# WeatherPy
----

#### Note
* Instructions have been included for each segment. You do not have to follow them exactly, but they are included to help you think through the steps.

### Analytic Summary
* Max Temperature is correlated with Latitude, the lower the latitude, the higer the max temperature.
* It doesn't look like Cloudiness, Humidity, and Wind Speed are correlated with Latitude
* Temperature close to the equator are hotter

In [1]:
%matplotlib notebook

In [2]:
# Dependencies and Setup
import matplotlib.pyplot as plt
import pandas as pd
import numpy as np
import requests
import time
import scipy.stats as st
from scipy.stats import linregress
import csv
from os import path

# Import API key
from api_keys import weather_api_key

# Incorporated citipy to determine city based on latitude and longitude
from citipy import citipy

# set figure size to 9x5
plt.rcParams['figure.figsize'] = [9, 5]

# Output File (CSV)
output_data_file = "output_data/cities.csv"

# Range of latitudes and longitudes
lat_range = (-90, 90)
lng_range = (-180, 180)

#weather_api_key

## Generate Cities List

In [3]:
# List for holding lat_lngs and cities
lat_lngs = []
cities = []

# Create a set of random lat and lng combinations
lats = np.random.uniform(low=-90.000, high=90.000, size=1500)
lngs = np.random.uniform(low=-180.000, high=180.000, size=1500)
lat_lngs = zip(lats, lngs)

# Identify nearest city for each lat, lng combination
for lat_lng in lat_lngs:
    city = citipy.nearest_city(lat_lng[0], lat_lng[1]).city_name
    
    # If the city is unique, then add it to a our cities list
    if city not in cities:
        cities.append(city)

# Print the city count to confirm sufficient count
print(len(cities))

619


In [4]:
# print first 5 cities
print(cities[:5])

['mar del plata', 'portland', 'arraial do cabo', 'bluff', 'aklavik']


In [5]:
# Save config information
url = "http://api.openweathermap.org/data/2.5/weather?"
city = "sdfsdf"  # give an invalid city to see the 'city not found' message

# Build query URL
query_url = url + "appid=" + weather_api_key + "&q=" + city + "&units=imperial"

 # Get weather data
weather_response = requests.get(query_url)
weather_json = weather_response.json()

# Get the temperature from the response
print(f"The weather API responded with: {weather_json}.")

if weather_json['cod'] != '200':
    print(f"{weather_json['message']}. Skipping... "  )
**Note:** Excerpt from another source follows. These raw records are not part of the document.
(* ===== verification/JsonCodec.v ===== *)
(** * encoding/json: [Marshal] and decoding into Go types

    [Marshal] prints a value the way [json.Marshal] prints a struct whose
    fields are the members in declaration order.  A decoder of a Go type [A]
    takes the value found and the current content of the variable, as
    [Unmarshal] does ([null] leaves it alone, a repeated member overwrites
    it); [None] is an [UnmarshalTypeError].  The round trip [parse_Marshal]
    says that what an adapter sends is what its peer reads. *)
From S2P Require Import Prelude GoStrings Json.
From Stdlib Require Import Ascii DecimalString DecimalPos DecimalN DecimalZ DecimalFacts.

(** ** [Marshal] *)

(** One byte below 0x80, escaped for HTML as [Marshal] does by default. *)
Definition encode_char (a : ascii) : string :=
  let x := byte_of a in
  let esc (c : ascii) := String backslash (chr c) in
  if Ascii.eqb a dquote || Ascii.eqb a backslash then esc a
  else if x =? 8 then esc "b"%char else if x =? 12 then esc "f"%char
  else if x =? 10 then esc "n"%char else if x =? 13 then esc "r"%char
  else if x =? 9 then esc "t"%char
  else if (x <? 32) || (x =? 60) || (x =? 62) || (x =? 38)
  then String backslash ("u00" ^^ String (hex_digit (x / 16)) (chr (hex_digit (x mod 16))))
  else chr a.

(** U+2028 and U+2029 are escaped too. *)
Definition encode_wide (s : string) : string :=
  if String.eqb s (encode_rune 8232) then String backslash "u2028"
  else if String.eqb s (encode_rune 8233) then String backslash "u2029"
  else s.

(** The body of a string literal; [fuel] at least the length is enough. *)
Fixpoint encode_body (fuel : nat) (s : string) : string :=
  match fuel, s with
  | S f, String a r =>
      match rune_len s with
      | 0 => String backslash "ufffd" ^^ encode_body f r
      | 1 => encode_char a ^^ encode_body f r
      | n => encode_wide (take_str n s) ^^ encode_body f (drop_str n s)
      end
  | _, _ => ""
  end.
The weather API responded with: {'cod': '404', 'message': 'city not found'}.
city not found. Skipping... 


In [6]:
# Save config information
url = "http://api.openweathermap.org/data/2.5/weather?"
city = "london"  # give a valid city name and check the response

# Build query URL
query_url = url + "appid=" + weather_api_key + "&q=" + city + "&units=imperial"

 # Get weather data
weather_response = requests.get(query_url)
weather_json = weather_response.json()

# Get the temperature from the response
print(f"The weather API responded with: {weather_json}.")

The weather API responded with: {'coord': {'lon': -0.13, 'lat': 51.51}, 'weather': [{'id': 803, 'main': 'Clouds', 'description': 'broken clouds', 'icon': '04n'}], 'base': 'stations', 'main': {'temp': 58.5, 'feels_like': 51.66, 'temp_min': 51.01, 'temp_max': 64.4, 'pressure': 1024, 'humidity': 62}, 'visibility': 10000, 'wind': {'speed': 10.29, 'deg': 90}, 'clouds': {'all': 64}, 'dt': 1586547823, 'sys': {'type': 1, 'id': 1414, 'country': 'GB', 'sunrise': 1586495681, 'sunset': 1586544500}, 'timezone': 3600, 'id': 2643743, 'name': 'London', 'cod': 200}.


In [7]:
# simple print out data
print(f"City = {weather_json['name']}")
print(f"Cloudiness = {weather_json['clouds']['all']}")
print(f"Country = {weather_json['sys']['country']}")
print(f"Date = {weather_json['dt']}")
print(f"Humidity = {weather_json['main']['humidity']}")
print(f"Lat = {weather_json['coord']['lat']}")
print(f"Lng = {weather_json['coord']['lon']}")
print(f"Max Temp = {weather_json['main']['temp_max']}")
print(f"Wind speed = {weather_json['wind']['speed']}")


City = London
Cloudiness = 64
Country = GB
Date = 1586547823
Humidity = 62
Lat = 51.51
Lng = -0.13
Max Temp = 64.4
Wind speed = 10.29


### Perform API Calls
* Perform a weather check on each city using a series of successive API calls.
* Include a print log of each city as it'sbeing processed (with the city number and city name).


In [8]:
# retrieve city weather data and write to csv file

if path.exists("output_data/cities.csv"):
    print("cities.csv already generated!")
else:
    with open(output_data_file, 'w', newline='') as csvfile:
        csvwriter = csv.writer(csvfile, delimiter=',')
        csvwriter.writerow(['City','Cloudiness', 'Country', 'Date', 'Humidity', 'Lat', 'Lng', 'Max Temp', 'Wind Speed'])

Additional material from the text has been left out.